Task goal: When you find the line that contains "unfold filter. cbn.", restate it and all lines after it exactly, stopping at the end of the material.

Given entries:
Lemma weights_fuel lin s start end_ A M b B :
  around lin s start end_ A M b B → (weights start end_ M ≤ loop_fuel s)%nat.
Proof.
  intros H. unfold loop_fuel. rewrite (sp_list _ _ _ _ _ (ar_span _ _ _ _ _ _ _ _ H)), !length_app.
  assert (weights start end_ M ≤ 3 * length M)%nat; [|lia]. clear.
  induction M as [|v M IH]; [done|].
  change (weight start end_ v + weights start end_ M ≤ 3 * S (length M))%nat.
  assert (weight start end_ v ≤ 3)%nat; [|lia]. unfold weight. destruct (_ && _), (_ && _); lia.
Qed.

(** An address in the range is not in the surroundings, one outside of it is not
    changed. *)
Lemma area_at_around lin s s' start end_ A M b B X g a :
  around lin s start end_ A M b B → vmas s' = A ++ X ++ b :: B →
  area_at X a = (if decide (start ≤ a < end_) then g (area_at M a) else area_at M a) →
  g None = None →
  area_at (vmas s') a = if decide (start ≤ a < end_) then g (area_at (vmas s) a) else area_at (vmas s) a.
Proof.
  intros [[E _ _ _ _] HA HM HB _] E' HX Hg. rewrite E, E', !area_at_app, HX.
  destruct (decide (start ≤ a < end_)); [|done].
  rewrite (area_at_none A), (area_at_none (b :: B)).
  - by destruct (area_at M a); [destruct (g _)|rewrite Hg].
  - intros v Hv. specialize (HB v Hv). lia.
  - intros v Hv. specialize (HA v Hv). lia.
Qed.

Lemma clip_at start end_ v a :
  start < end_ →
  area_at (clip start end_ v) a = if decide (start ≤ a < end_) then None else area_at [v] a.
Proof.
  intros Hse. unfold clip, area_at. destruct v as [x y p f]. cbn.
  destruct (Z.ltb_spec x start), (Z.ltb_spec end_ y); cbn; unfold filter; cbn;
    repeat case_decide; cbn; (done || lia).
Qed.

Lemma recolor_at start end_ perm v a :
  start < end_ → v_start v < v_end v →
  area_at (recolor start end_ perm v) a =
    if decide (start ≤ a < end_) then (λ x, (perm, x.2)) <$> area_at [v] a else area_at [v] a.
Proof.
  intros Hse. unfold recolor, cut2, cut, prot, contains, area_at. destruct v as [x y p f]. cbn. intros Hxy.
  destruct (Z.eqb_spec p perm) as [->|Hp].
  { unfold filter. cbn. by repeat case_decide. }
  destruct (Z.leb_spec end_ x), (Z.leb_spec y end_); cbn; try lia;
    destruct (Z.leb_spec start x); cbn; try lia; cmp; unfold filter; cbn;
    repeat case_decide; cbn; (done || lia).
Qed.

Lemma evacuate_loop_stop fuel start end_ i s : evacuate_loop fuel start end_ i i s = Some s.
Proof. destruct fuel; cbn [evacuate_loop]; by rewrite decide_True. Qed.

Your response:
  { unfold filter. cbn. by repeat case_decide. }
  destruct (Z.leb_spec end_ x), (Z.leb_spec y end_); cbn; try lia;
    destruct (Z.leb_spec start x); cbn; try lia; cmp; unfold filter; cbn;
    repeat case_decide; cbn; (done || lia).
Qed.

Lemma evacuate_loop_stop fuel start end_ i s : evacuate_loop fuel start end_ i i s = Some s.
Proof. destruct fuel; cbn [evacuate_loop]; by rewrite decide_True. Qed.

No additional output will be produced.